● **GIVEN DATA**:
(** Rounds that each let the cursor run on by at most [g] *)
Lemma kwp_for L g n (f : Z -> K unit) (Q : unit -> kcur -> Prop) c :
  ok L c -> 0 <= n <= 256 -> 0 <= g ->
  (forall i k c, 0 <= k <= n -> ok (L + g * k) c -> kwp (f i) (fun _ => ok (L + g * (k + 1))) c) ->
  (forall c', ok (L + g * n) c' -> Q tt c') -> kwp (kfor_ n 0 f) Q c.
Proof.
  intros H Hn Hg Hf HQ. unfold kfor_.
  assert (HI : forall r k i c, k + Z.of_nat r = n -> 0 <= k -> ok (L + g * k) c ->
    kwp (kfor r i tt (fun _ => f)) (fun _ => ok (L + g * n)) c).
  { induction r as [|r IH]; intros k i c' Hk Hk0 Hc; cbn [kfor]; [by replace n with k by lia|].
    apply kwp_bind. eapply kwp_mono; [apply Hf; [|exact Hc]; lia|]. intros [] c2 H2. apply (IH (k + 1)); [lia|lia|done]. }
  eapply kwp_mono; [apply (HI (Z.to_nat n) 0); [lia|done|by rewrite Z.mul_0_r, Z.add_0_r]|]. intros [] c' Hc'. by apply HQ.
Qed.
(** Rounds that start from any position within [g] *)
Lemma kwp_for_stable g n (f : Z -> K unit) (Q : unit -> kcur -> Prop) c :
  ok g c -> 0 <= n <= 256 -> (forall i c, ok g c -> kwp (f i) (fun _ => ok g) c) -> (forall c', ok g c' -> Q tt c') ->
  kwp (kfor_ n 0 f) Q c.
Proof.
  intros H Hn Hf HQ. eapply (kwp_for g 0); [done|done|done| |by rewrite Z.mul_0_l, Z.add_0_r].
  intros i k c' _. rewrite !Z.mul_0_l, !Z.add_0_r. apply Hf.
Qed.

Context (Hb : bytes m).
Lemma printable_ok n o : holds m o (Z.of_nat n) -> exists r, printable m n o = Some r.
Proof.
  revert o. induction n as [|n IH]; intros o [? ?]; cbn [printable]; [eauto|].
  destruct (ld8_ok m o Hb) as (x & -> & _); [split; lia|]. cbn [mbind option_bind]. destruct (isprint x); [apply IH; split; lia|eauto].
Qed.
Context (Hs : 0 <= start) (He : end_ <= Z.of_nat (length m)).
Lemma kwp_string L (Q : Z -> kcur -> Prop) c :
  ok L c -> (forall n c', ok 0 c' -> Q n c') -> kwp (string_ m) Q c.
Proof.
  intros (H1 & H2 & H3 & H4) HQ. unfold kwp, string_, get_short_string_len, DPI_MAX_PKT_LEN in *.
  destruct (Z.ltb_spec (kleft c) 2); [cbn; by destruct (_ <? 0)|]. destruct (be16_ok m (kptr c) Hb) as (n & -> & Hn); [split; lia|]. cbn [mbind option_bind].
  unfold is_u16, MAX_TOPIC_LEN in *. destruct (Z.ltb_spec 256 n); [cbn; by destruct (_ <? 0)|]. destruct (Z.ltb_spec (kleft c) (n + 2)).
  { cbn. by destruct (_ <? 0). }
  destruct (printable_ok (Z.to_nat n) (kptr c + 2)) as [r ->]; [split; lia|]. cbn [mbind option_bind].
  destruct r; [|cbn; by destruct (_ <? 0)]. destruct (Z.leb_spec (n + 2) 0); [lia|]. cbn [orb]. destruct (_ <? 0); [done|]. apply HQ. unfold ok. cbn. unfold DPI_MAX_PKT_LEN. rewrite s32_id by lia. lia.
Qed.
Lemma kwp_count L least (Q : Z -> kcur -> Prop) c :
  ok L c -> L <= 2 ^ 30 -> 0 <= least <= 1 -> (forall n c', ok (L + 4) c' -> 0 <= n <= 256 -> Q n c') -> kwp (count_ m 256 least) Q c.
Proof.
  intros (H1 & H2 & H3 & H4) HL Hl HQ. unfold kwp, count_, get_count.
  assert (exists n, (if kleft c <? 4 then Some 0 else n ← be32 m (kptr c); Some (if 256 <? n then -1 else n)) = Some n /\ -1 <= n <= 256) as (n & -> & Hn).
  { destruct (Z.ltb_spec (kleft c) 4); [exists 0; split; [done|lia]|]. destruct (be32_ok m (kptr c) Hb) as (x & -> & ?); [split; lia|].
    eexists. split; [done|]. unfold is_u32 in *. destruct (Z.ltb_spec 256 x); lia. }
  cbn [mbind option_bind]. destruct (_ || _) eqn:Eo.
  { apply orb_true_iff in Eo. cbn in Eo |- *. destruct (_ <? 0) eqn:E0; [lia|]. destruct Eo as [Eo|]; [apply Z.ltb_lt in Eo; lia|done]. } apply orb_false_iff in Eo as [Eo _]. apply Z.ltb_ge in Eo.
  apply HQ; [|lia]. unfold ok. cbn. unfold DPI_MAX_PKT_LEN in *. rewrite s32_id by lia. lia.
Qed.
End bounds.
(* ===== verification/Dns.v ===== *)
(** * The DNS parser (dpi/parsers/dpi_dns.c)

    A DNS message is read at [m], the memory at `ptr`, with offsets for pointers into it.
    A and CNAME answers to the questions of a message go to the domain-name table
    (Fqdn.v), which is the outside state [ext] of this parser: from there the policy takes
    the addresses of the names its rules use.

    `char labels[256]` is a list of 256 bytes; `stack i` is what the frame of the [i]-th
    call holds in it before the function writes there.  strcpy copies up to the first NUL
    and is [None] when the array has none: source and target have the same size.  Strings
    kept in questions and answers are byte lists without their NUL, and `ip4`/`cname`, one
    union, are the two constructors of [rdata]. *)

From S2P Require Import Prelude Helper Bitmap Wire Frag Fqdn Parser ParserLaw ParserTac ParsersUdp.
Import Helper.Bytes Helper.Seq Wire.Wire Parser.Parser ParserLaw.ParserLaw ParserTac.ParserTac ParsersUdp.ParsersUdp.

Module Dns.
Abbreviation fqdn_hdl := Fqdn.Fqdn.fqdn_hdl.

Definition MAX_LABEL_LEN : Z := 256.
Definition MAX_RECORD_NUM : Z := 256.
Definition ALLOW_POINTER_NUMBER : Z := 63.
Definition DNS_OP_QUERY : Z := 0.
Definition DNS_OP_IQUERY : Z := 1.
Definition DNS_OP_STATUS : Z := 2.
Definition DNS_OP_NOTIFY : Z := 4.
Definition DNS_OP_UPDATE : Z := 5.
Definition DNS_TYPE_A : Z := 1.
Definition DNS_TYPE_CNAME : Z := 5.
Definition DNS_TYPE_NULL : Z := 10.
Definition DNS_TYPE_IXFR : Z := 251.
Definition DNS_TYPE_AXFR : Z := 252.
Definition DPI_THRT_DNS_LOOP_PTR : Z := 12.
Definition DPI_THRT_DNS_OVERFLOW : Z := 21.
Definition DPI_THRT_DNS_ZONE_TRANSFER : Z := 23.
Definition DPI_THRT_DNS_TYPE_NULL : Z := 25.
Definition DNS_TCP_MAX_MSG_LEN : Z := 4096.
Definition DNS_OVERFLOW_THRES : Z := 2048.
Definition DNS_OVERFLOW_THREAT_SIZE : Z := 1024.
Definition sizeof_dns_hdr : Z := 12.
Definition DOT : Z := 46.
(* ===== verification/DnsThm.v ===== *)
(** * What the DNS parser guarantees

    The parser keeps the promises of ParserLaw.v unless a message holds a name with labels
    in front of an extension label, which it leaves without a NUL; and it puts into the
    domain-name table only addresses that answer a question of the message. *)

From S2P Require Import Prelude Helper Bitmap Wire Frag Fqdn Parser ParserLaw ParserRun ParserTac ParsersUdp Dns.
Import Helper.Bytes Helper.Seq Wire.Wire Parser.Parser ParserLaw.ParserLaw ParserTac.ParserTac ParsersUdp.ParsersUdp Dns.Dns.

Module DnsThm.

(** ** Names found in a message *)

(** The string [s] and the value [j] that get_dns_name gives for the name at [o]; [rest]
    is what the array held behind the text. *)
Definition spells (m : list Z) (len o j : Z) (s : list Z) : Prop :=
  exists k ls sz e rest, name_at m len k o ls sz e /\ fits k ls 0 0 = true /\ j = name_ret e sz /\
    length (terminate e (dotted ls) ++ rest) = 256%nat /\ cstring (terminate e (dotted ls) ++ rest) = Some s.
(** A name with labels that ends with an extension label *)
Definition unterminated (m : list Z) (len : Z) : Prop :=
  exists o k ls sz n, name_at m len k o ls sz (Ext n) /\ ls <> [].

Lemma cstring_length l s : cstring l = Some s -> (length s < length l)%nat.
Proof.
  intros H. destruct (decide (0 ∈ l)) as [Hl|Hl]; [destruct (cstring_some l Hl) as (s' & E & ?); congruence|].
  exfalso. revert s H. induction l as [|c l IH]; intros s H; [done|]. apply not_elem_of_cons in Hl as [Hc Hl]. cbn in H.
  rewrite (proj2 (Z.eqb_neq c 0)) in H by done. destruct (cstring l) as [s'|]; [by apply (IH Hl s')|done].
Qed.
Lemma spells_length m len o j s : spells m len o j s -> (length s < 256)%nat.
Proof. intros (k & ls & sz & e & rest & _ & _ & _ & <- & Hs). by apply cstring_length in Hs. Qed.
(** What a record is for dns_answer, and what it adds to the array *)
Lemma record_parts o x o1 : record_at m len o x o1 -> exists sz s ty n,
  plain_name m len o sz s /\ field m (o + sz) ty /\ field m (o + sz + 8) n /\ o + sz + 10 + n <= len /\ o1 = o + sz + 10 + n /\
  forall l pre y rest w, cstring l = Some s ->
    keep_answer tc m len (o + sz + 10) sz ty n l (Some (pre ++ y :: rest)) (Z.of_nat (length pre)) w =
    Some ((Some (pre ++ olist x ++ drop (length (olist x)) (y :: rest)), Z.of_nat (length pre + length (olist x))), w).
Proof.
  destruct 1 as [sz s a Hn Hsz Hty Hrd Hlen Ha|sz s n sz' c Hn Hsz Hty Hrd Hlen Hc Hsz'|sz s ty n Hn Hty Hne1 Hne2 Hrd Hlen].
  - exists sz, s, DNS_TYPE_A, 4. split_and!; [done|done|done|lia|lia|]. intros l pre y rest w Hs. unfold keep_answer, mbind, M_bind, lift.
    change ((DNS_TYPE_A =? DNS_TYPE_A) && (4 =? 4)) with true. cbv iota. rewrite (proj2 (Z.ltb_lt 1 sz)) by lia.
    rewrite Hs. cbn [mbind option_bind]. rewrite Ha. cbn [mbind option_bind]. rewrite put_at_app. cbn [mbind option_bind olist length app drop]. unfold mret, M_ret. rewrite ?drop_0. do 3 f_equal. lia.
  - exists sz, s, DNS_TYPE_CNAME, n. split_and!; [done|done|done|lia|lia|]. intros l pre y rest w Hs. unfold keep_answer, mbind, M_bind, lift.
    change (DNS_TYPE_CNAME =? DNS_TYPE_A) with false. change (DNS_TYPE_CNAME =? DNS_TYPE_CNAME) with true. cbv iota. cbn [andb]. rewrite (proj2 (Z.ltb_lt 1 sz)) by lia.
    destruct (name_run (o + sz + 10) sz' c (replicate (Z.to_nat MAX_LABEL_LEN) 0) w Hc) as (cn & -> & _ & Hcn); [done|done|].
    rewrite (proj2 (Z.ltb_lt 1 sz')) by lia. rewrite Hs. cbn [mbind option_bind]. rewrite Hcn. cbn [mbind option_bind]. rewrite put_at_app. cbn [mbind option_bind olist length app drop]. unfold mret, M_ret. rewrite ?drop_0. do 3 f_equal. lia.
  - exists sz, s, ty, n. split_and!; [done|done|done|lia|lia|]. intros l pre y rest w Hs. unfold keep_answer.
    rewrite (proj2 (Z.eqb_neq ty DNS_TYPE_A)), (proj2 (Z.eqb_neq ty DNS_TYPE_CNAME)) by done. cbn. by rewrite Nat.add_0_r.
Qed.
Lemma record_step o x o1 count labels w : record_at m len o x o1 -> length labels = 256%nat ->
  exists l, length l = 256%nat /\
    (forall pre rest, rest <> [] ->
      dns_answer tc (S count) m len o labels (Some (pre ++ rest)) (Z.of_nat (length pre)) w =
      dns_answer tc count m len o1 l (Some (pre ++ olist x ++ drop (length (olist x)) rest)) (Z.of_nat (length pre + length (olist x))) w) /\
    dns_answer tc (S count) m len o labels None 0 w = dns_answer tc count m len o1 l None 0 w.
Proof.
  intros Hr Hl. destruct (record_parts o x o1 Hr) as (sz & s & ty & n & Hn & (t & Et & Ety) & (k & Ek & En) & Hlen & Ho1 & Hkeep).
  destruct (name_first o sz s labels w Hn Hl) as (l0 & l & E0 & Er & Hll & Hc). exists l. split; [done|].
  pose proof (plain_size _ _ _ _ _ Hn) as Hsz. pose proof (field_range m (o + sz + 8) n (ex_intro _ k (conj Ek En))) as Hn0.
  assert (Hstep : forall arr aw, dns_answer tc (S count) m len o labels arr aw w =
    match keep_answer tc m len (o + sz + 10) sz ty n l arr aw w with
    | Some ((arr, aw), v) => dns_answer tc count m len o1 l arr aw v | None => None end).
  { intros arr aw. cbn [dns_answer]. unfold mbind, M_bind, lift. rewrite E0. cbn [mbind option_bind]. rewrite Er.
    rewrite (proj2 (Z.ltb_ge sz 0)), (proj2 (Z.ltb_ge len (o + sz + 10))) by lia. rewrite Et. cbn [mbind option_bind]. rewrite Ek. cbn [mbind option_bind].
    rewrite Ety, En, (proj2 (Z.ltb_ge len _)), <- Ho1 by lia. by destruct (keep_answer _ _ _ _ _ _ _ _ _ _ _) as [[[? ?] ?]|]. }
  split; [|by rewrite Hstep]. intros pre rest Hrest. rewrite Hstep. destruct rest as [|y rest]; [done|]. by rewrite (Hkeep l pre y rest w Hc).
Qed.

Lemma kept_cons x l : kept (x :: l) = olist x ++ kept l.
Proof. unfold kept. cbn. by destruct x. Qed.
Lemma olist_le {A} (x : option A) : (length (olist x) <= 1)%nat.
Proof. by destruct x; cbn; lia. Qed.
Lemma records_run l o o' : records_at m len l o o' -> forall labels w, length labels = 256%nat ->
  (forall pre rest, (length l <= length rest)%nat ->
    dns_answer tc (length l) m len o labels (Some (pre ++ rest)) (Z.of_nat (length pre)) w =
    Some ((o', Some (pre ++ kept l ++ drop (length (kept l)) rest), Z.of_nat (length pre + length (kept l))), w)) /\
  dns_answer tc (length l) m len o labels None 0 w = Some ((o', None, 0), w).
Proof.
  induction 1 as [o|o x o1 l o' Hr _ IH]; intros labels w Hl.
  { split; [|done]. intros pre rest _. cbn. by rewrite Nat.add_0_r, drop_0. }
  cbn [length]. destruct (record_step o x o1 (length l) labels w Hr Hl) as (l1 & Hl1 & H1 & H2). destruct (IH l1 w Hl1) as [IH1 IH2]. split.
  - intros pre rest Hrest. rewrite H1 by (intros ->; cbn in Hrest; lia). pose proof (olist_le x) as Hx. set (ox := olist x) in *.
    rewrite app_assoc, <- length_app. rewrite IH1 by (rewrite length_drop; cbn in Hrest; lia).
    rewrite kept_cons. fold ox. rewrite drop_drop, !length_app, <- !app_assoc. do 3 f_equal. lia.
  - by rewrite H2, IH2.
Qed.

● **PROBLEM TO WORK ON**:
Using the records above, copy word for word the line with "and is [None]", the line with "Definition DPI_THRT_DNS_ZONE_TRANSFER : Z", and every line between them.

● **EXERCISE SOLUTION**:
    and is [None] when the array has none: source and target have the same size.  Strings
    kept in questions and answers are byte lists without their NUL, and `ip4`/`cname`, one
    union, are the two constructors of [rdata]. *)

From S2P Require Import Prelude Helper Bitmap Wire Frag Fqdn Parser ParserLaw ParserTac ParsersUdp.
Import Helper.Bytes Helper.Seq Wire.Wire Parser.Parser ParserLaw.ParserLaw ParserTac.ParserTac ParsersUdp.ParsersUdp.

Module Dns.
Abbreviation fqdn_hdl := Fqdn.Fqdn.fqdn_hdl.

Definition MAX_LABEL_LEN : Z := 256.
Definition MAX_RECORD_NUM : Z := 256.
Definition ALLOW_POINTER_NUMBER : Z := 63.
Definition DNS_OP_QUERY : Z := 0.
Definition DNS_OP_IQUERY : Z := 1.
Definition DNS_OP_STATUS : Z := 2.
Definition DNS_OP_NOTIFY : Z := 4.
Definition DNS_OP_UPDATE : Z := 5.
Definition DNS_TYPE_A : Z := 1.
Definition DNS_TYPE_CNAME : Z := 5.
Definition DNS_TYPE_NULL : Z := 10.
Definition DNS_TYPE_IXFR : Z := 251.
Definition DNS_TYPE_AXFR : Z := 252.
Definition DPI_THRT_DNS_LOOP_PTR : Z := 12.
Definition DPI_THRT_DNS_OVERFLOW : Z := 21.
Definition DPI_THRT_DNS_ZONE_TRANSFER : Z := 23.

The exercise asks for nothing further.